Probability – Solving QR Interview Problems with Draws from iid U(0,1) Distribution

Question

This is for QR at two well know trading firms (think jane street, HRT, Citadel, Jump …)(not BB bank).

Question prompt:

Given n iid Uniform distributed r.v.s. $x_i$ ~ U(0,1). $x_1$ is drawn first, then $x_2$, then $x_3$…

Let $r_1$, $r_2$, $r_3$,…, $r_n$ be the order of $x_1$, $x_2$, $x_3$, …, $x_n$ after all n draws have been made.

You must guess $r_i$ when $x_i$ is drawn (so basically you need to guess $r_i$ when you have only seen $x_1$ ~ $x_{i-1}$ and not $x_{i+1}$ ~$x_n$)
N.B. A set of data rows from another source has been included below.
(** Turns the boolean comparisons among the hypotheses into inequalities. *)
Ltac cmp_prop :=
  repeat match goal with
         | H : lt_d _ _ = true |- _ => apply lt_d_true in H
         | H : lt_d _ _ = false |- _ => apply lt_d_false in H
         | H : gt_d _ _ = true |- _ => apply gt_d_true in H
         | H : gt_d _ _ = false |- _ => apply gt_d_false in H
         | H : le_d _ _ = true |- _ => apply le_d_true in H
         | H : le_d _ _ = false |- _ => apply le_d_false in H
         | H : ge_d _ _ = true |- _ => apply ge_d_true in H
         | H : ge_d _ _ = false |- _ => apply ge_d_false in H
         end.

(** Splits on every comparison the goal tests. *)
Ltac cmp_cases :=
  repeat match goal with
         | |- context [lt_d ?x ?y] => destruct (lt_d x y) eqn:?
         | |- context [gt_d ?x ?y] => destruct (gt_d x y) eqn:?
         | |- context [le_d ?x ?y] => destruct (le_d x y) eqn:?
         | |- context [ge_d ?x ?y] => destruct (ge_d x y) eqn:?
         end;
  cmp_prop.

Lemma inRange_true (t lower upper : double) :
  inRange t lower upper = true <-> lower <= t < upper.
Proof.
  unfold inRange; rewrite andb_true_iff, lt_d_true, ge_d_true; split; lra.
Qed.

Lemma inRange_false (t lower upper : double) :
  inRange t lower upper = false <-> t < lower \/ upper <= t.
Proof.
  unfold inRange; rewrite andb_false_iff, lt_d_false, ge_d_false; split; lra.
Qed.

Lemma inRange_below (t lower upper : double) :
  t < lower -> inRange t lower upper = false.
Proof. intros; apply inRange_false; lra. Qed.

Lemma inRange_above (t lower upper : double) :
  upper <= t -> inRange t lower upper = false.
Proof. intros; apply inRange_false; lra. Qed.

(** ** Goal-reached predicate *)

Lemma norm_Zero3 : norm [0; 0; 0] = 0.
Proof.
  unfold norm, squaredNorm; simpl.
  replace (0 * 0 + (0 * 0 + (0 * 0 + 0))) with 0 by ring.
  apply sqrt_0.
Qed.

(** C2.  In both variants [robotReachedGoal] answers true exactly when
    100*|xdot| + 10*|x - x_desired| + 1000*|xddot| + 1000*|omega| +
    1000*|alpha| is strictly below the variant's epsilon, which is 3 in the
    interface variant and 0.001 in the starter variant: a factor of 3000. *)
Theorem robotReachedGoal_iff_error_below_epsilon :
  forall x x_desired xdot xddot omega alpha : VectorXd,
    List.length x = List.length x_desired ->
    (Interface.robotReachedGoal x x_desired xdot xddot omega alpha = true <->
     100 * norm xdot + 10 * norm (vminus x x_desired) + 1000 * norm xddot +
     1000 * norm omega + 1000 * norm alpha < Interface.epsilon) /\
    (Starter.robotReachedGoal x x_desired xdot xddot omega alpha = true <->
     100 * norm xdot + 10 * norm (vminus x x_desired) + 1000 * norm xddot +
     1000 * norm omega + 1000 * norm alpha < Starter.epsilon) /\
    Interface.epsilon = 3 /\
    Starter.epsilon = 0.001 /\
    Interface.epsilon = 3000 * Starter.epsilon.
Proof.
  intros x x_desired xdot xddot omega alpha _.
  unfold Interface.robotReachedGoal, Starter.robotReachedGoal, error_norm.
  repeat split; try (unfold Interface.epsilon, Starter.epsilon; lra).
  - destruct (lt_d _ _) eqn:E; [cmp_prop; auto | discriminate].
  - intros H; apply lt_d_true in H; rewrite H; reflexivity.
  - destruct (lt_d _ _) eqn:E; [cmp_prop; auto | discriminate].
  - intros H; apply lt_d_true in H; rewrite H; reflexivity.
Qed.

(** A robot at rest on its target is at the goal for both variants. *)
Lemma robotReachedGoal_at_rest :
  Interface.robotReachedGoal [0; 0; 0] [0; 0; 0] [0; 0; 0] [0; 0; 0] [0; 0; 0] [0; 0; 0] = true /\
  Starter.robotReachedGoal [0; 0; 0] [0; 0; 0] [0; 0; 0] [0; 0; 0] [0; 0; 0] [0; 0; 0] = true.
Proof.
  pose proof (robotReachedGoal_iff_error_below_epsilon
                [0; 0; 0] [0; 0; 0] [0; 0; 0] [0; 0; 0] [0; 0; 0] [0; 0; 0] eq_refl)
    as [HI [HS _]].
  assert (Hm : vminus [0; 0; 0] [0; 0; 0] = [0; 0; 0])
    by (simpl; repeat f_equal; ring).
  rewrite Hm, norm_Zero3 in HI, HS.
  split; [apply HI | apply HS];
    unfold Interface.epsilon, Starter.epsilon; lra.
Defined.

(** ** Safety monitor *)

Lemma in_violated (q dq tau : VectorXd) (i : nat) (l : Limit) :
  In l (violated q dq tau i) <-> exceeds q dq tau i l.
Proof.
  unfold violated.
  rewrite !in_app_iff.
  cmp_cases; destruct l; simpl; intuition (try discriminate; try lra).
Qed.

Lemma violated_within_limits (q dq tau : VectorXd) (i : nat) :
  within_limits q dq tau i -> violated q dq tau i = [].
Proof.
  intros [[Hmin Hmax] [Hdq Htau]].
  unfold violated; cmp_cases; simpl; try reflexivity; lra.
Qed.

Lemma violated_max_position_only (q dq tau : VectorXd) (i : nat) :
  at_ q i > at_ joint_position_max i ->
  at_ joint_position_min i <= at_ q i ->
  Rabs (at_ dq i) <= at_ joint_velocity_limits i ->
  Rabs (at_ tau i) <= at_ joint_torques_limits i ->
  violated q dq tau i = [MAX_JOINT_POSITION].
Proof.
  intros Hmax Hmin Hdq Htau.
  unfold violated; cmp_cases; simpl; try reflexivity; lra.
Qed.

(** Every joint has its lower position limit below the upper one. *)
Lemma position_limits_ordered (i : nat) :
  (i < 7)%nat -> at_ joint_position_min i < at_ joint_position_max i.
Proof.
  intros Hi.
  do 7 (destruct i as [|i];
        [unfold at_, joint_position_min, joint_position_max; simpl; lra|]).
  lia.
Qed.

(** A loop that reports at one index only. *)
Lemma flat_map_single {A : Type} (f : nat -> list A) (x : A) (j : nat) :
  forall n a,
    (a <= j < a + n)%nat ->
    f j = [x] ->
    (forall i, (a <= i < a + n)%nat -> i <> j -> f i = []) ->
    flat_map f (seq a n) = [x].
Proof.
  induction n as [|n IH]; intros a0 Hj Hfj Hnil; [lia|].
  simpl.
  destruct (Nat.eq_dec a0 j) as [->|Hne].
  - rewrite Hfj. simpl. f_equal.
    clear IH Hfj Hj.
    assert (Hall : forall i, In i (seq (S j) n) -> f i = []).
    { intros i Hi. apply in_seq in Hi. apply Hnil; lia. }
    induction (seq (S j) n) as [|b l IHl]; [reflexivity|].
    simpl. rewrite (Hall b) by (left; reflexivity).
    apply IHl. intros i Hi. apply Hall. right; exact Hi.
  - rewrite (Hnil a0) by lia. simpl.
    apply IH; [lia | exact Hfj | intros i Hi Hij; apply Hnil; lia].
Qed.

Lemma Starter_safetyChecks_limits (q dq tau : VectorXd) (n : nat) :
  Starter.safetyChecks q dq tau n =
  map Interface.v_limit (Interface.safetyChecks q dq tau n).
Proof.
  unfold Starter.safetyChecks, Interface.safetyChecks.
  induction (seq 0 n) as [|i l IH]; [reflexivity|].
  simpl. rewrite map_app, map_map, IH. simpl. rewrite map_id. reflexivity.
Qed.

Lemma in_Interface_safetyChecks (q dq tau : VectorXd) (n i : nat) (l : Limit) :
  In (Interface.mkViolation l (i + 1)) (Interface.safetyChecks q dq tau n) <->
  (i < n)%nat /\ exceeds q dq tau i l.
Proof.
  unfold Interface.safetyChecks.
  rewrite in_flat_map. split.
  - intros [k [Hk Hin]].
    apply in_seq in Hk. apply in_map_iff in Hin.
    destruct Hin as [l' [Heq Hl']].
    injection Heq as Hl Hj.
    assert (k = i) by lia. subst k l'.
    split; [lia | apply in_violated; exact Hl'].
  - intros [Hi He].
    exists i. split; [apply in_seq; lia|].
    apply in_map_iff. exists l. split; [reflexivity | apply in_violated; exact He].
Qed.

(** C8.  [safetyChecks] reports joint [i] for a limit exactly when the
    value strictly exceeds the maximum position, is strictly below the
    minimum position, or has an absolute value strictly above the velocity
    or torque limit; a joint within its limits, boundary values included, is
    not reported; the starter variant prints the same reports without the
    joint number.  When one joint position is 0.01 rad above its maximum
    and everything else is within limits, the report is that joint's
    maximum-position violation and nothing else. *)
Theorem safetyChecks_reports_strict_violations :
  forall (q dq tau : VectorXd) (n : nat),
    (n <= 7)%nat ->
    List.length q = n -> List.length dq = n -> List.length tau = n ->
    (forall i l,
        In (Interface.mkViolation l (i + 1)) (Interface.safetyChecks q dq tau n) <->
        (i < n)%nat /\ exceeds q dq tau i l) /\
    Starter.safetyChecks q dq tau n =
    map Interface.v_limit (Interface.safetyChecks q dq tau n) /\
    (forall i l,
        within_limits q dq tau i ->
        ~ In (Interface.mkViolation l (i + 1)) (Interface.safetyChecks q dq tau n)) /\
    (forall j,
        (j < n)%nat ->
        at_ q j = at_ joint_position_max j + 0.01 ->
        (forall i, (i < n)%nat -> i <> j ->
                   at_ joint_position_min i <= at_ q i <= at_ joint_position_max i) ->
        (forall i, (i < n)%nat ->
                   Rabs (at_ dq i) <= at_ joint_velocity_limits i /\
                   Rabs (at_ tau i) <= at_ joint_torques_limits i) ->
        Interface.safetyChecks q dq tau n =
        [Interface.mkViolation MAX_JOINT_POSITION (j + 1)] /\
        Starter.safetyChecks q dq tau n = [MAX_JOINT_POSITION]).
Proof.
  intros q dq tau n Hn _ _ _.
  split; [intros i l; apply in_Interface_safetyChecks|].
  split; [apply Starter_safetyChecks_limits|].
  split.
  - intros i l Hw Hin.
    apply in_Interface_safetyChecks in Hin. destruct Hin as [_ He].
    apply in_violated in He.
    rewrite (violated_within_limits _ _ _ _ Hw) in He. exact He.
  - intros j Hj Hq Hpos Hrest.
    assert (HI : Interface.safetyChecks q dq tau n =
                 [Interface.mkViolation MAX_JOINT_POSITION (j + 1)]).
    { unfold Interface.safetyChecks.
      apply flat_map_single with (j := j); [lia | |].
      - pose proof (position_limits_ordered j ltac:(lia)) as Hord.
        destruct (Hrest j Hj) as [Hdq Htau].
        rewrite (violated_max_position_only q dq tau j); [reflexivity | | | |]; lra.
      - intros i Hi Hij.
        destruct (Hrest i ltac:(lia)) as [Hdq Htau].
        rewrite violated_within_limits; [reflexivity|].
        split; [apply Hpos; [lia | exact Hij] | split; assumption]. }
    split; [exact HI|].
    rewrite Starter_safetyChecks_limits, HI. reflexivity.
Qed.

(** The snapshot of the scenario: joint 2 is 0.01 rad above its maximum of
    1.6 rad, the robot is otherwise still and unloaded. *)
Lemma safetyChecks_joint2_above_max :
  Interface.safetyChecks [0; 1.61; 0; -1; 0; 1; 0] (Zero 7) (Zero 7) 7 =
  [Interface.mkViolation MAX_JOINT_POSITION 2] /\
  Starter.safetyChecks [0; 1.61; 0; -1; 0; 1; 0] (Zero 7) (Zero 7) 7 =
  [MAX_JOINT_POSITION].
Proof.
  pose proof (safetyChecks_reports_strict_violations
                [0; 1.61; 0; -1; 0; 1; 0] (Zero 7) (Zero 7) 7%nat
                (le_n 7) eq_refl eq_refl eq_refl) as [_ [_ [_ H]]].
  apply (H 1%nat).
  - lia.
  - unfold at_, joint_position_max; simpl; lra.
  - intros i Hi Hij.
    do 7 (destruct i as [|i];
          [unfold at_, joint_position_min, joint_position_max; simpl;
           try lra; try (exfalso; apply Hij; reflexivity)|]).
    lia.
  - intros i Hi.
    do 7 (destruct i as [|i];
          [unfold at_, joint_velocity_limits, joint_torques_limits, Zero; simpl;
           rewrite Rabs_R0; lra|]).
    lia.
Defined.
If you correctly guessed all rns correctly, you win the game. What is your best strategy and what's the probability of you winning with this strategy?

My attempt:

When n = 2,

if $x_1$ < 0.5 : guess $r_1$ = 1

else: guess $r_1$ = 2

=> probability of winning = area shaded = 3/4

However, for n = 3, I'm kinda stuck. I've tried using the Expected number of draws that are less than the current $x_i$ to help make the guess. The way to calculate that is $x_i$*(n-1) + number of $x_k$ < $x_i$ for k = 1 ~ i-1. If this expected number is 2, we can make our guess that $r_i$ = 2 + 1 = 3. But!!! this expected number is usually not an integer. I thought about rounding the expected number but couldn't really wrap my head around why we can use this method. Also, this is kinda hard to generalize to larger n. Any thoughts on how to approach this problem? My gut feeling tells me that there must be an easier way to deal with this, such as the geometric approach I used for n = 2.

Thanks in advance!

Answer 1

If the question was just about guessing the position of the first-seen value $x_1$ among the $n$ then it would not be too difficult:

• you would guess $r_1$ to be the value $\hat r_1$ which maximises the probability that $\hat r_1-1$ of the other values are less than $x_1$, i.e. that maximises ${n-1 \choose \hat r_1-1}x_1^{\hat r_1-1}(1-x_1)^{n-1 -(\hat r_1-1)}$.
• This gives $\hat r_1 = \lceil n\, x_1\rceil$.
• So for example if $n=10$ and $x_1=0.234$ then you would guess $\hat r_1 =\lceil 10 \times\, 0.234 \rceil = 3$ and this would turn out to be correct with probability ${9 \choose 2}0.234^{2}0.766^{7}\approx 0.305$.
• For $n=2$ this gives essentially the same strategy as you identified: guess $\lceil 2x_1\rceil$ which is $1$ when $0<x_1 \le 0.5$ and is $2$ when $0.5 < x_1 \le 1$. Clearly you can be certain about $r_2$ having seen $x_1$ and $x_2$ so the overall probability of success is $\int\limits_0^{1/2} {1 \choose 0}x^0(1-x)^1dx + \int\limits_{1/2}^1 {1 \choose 1}x^1(1-x)^0dx = \frac34$, as you found.

This approach should work for individual later guesses too. So when you see $x_k$ and know there are already $j_k$ observations less than $x_k$, your best guess would be to let $\hat r_k = j_k +\lceil (n-k+1)\, x_k\rceil$ and you would be correct with probability ${n-k \choose \hat r_k-j_k-1}x_k^{\hat r_k-j_k-1}(1-x_k)^{n-k -(\hat r_k-j_k-1)}$.

It seems a naive though possibly reasonable thought that making the individual best guess at each stage may also be the best combined strategy for the $n$ guesses. Actually calculating the probability of overall success looks difficult, and simulation might be faster and less prone to error.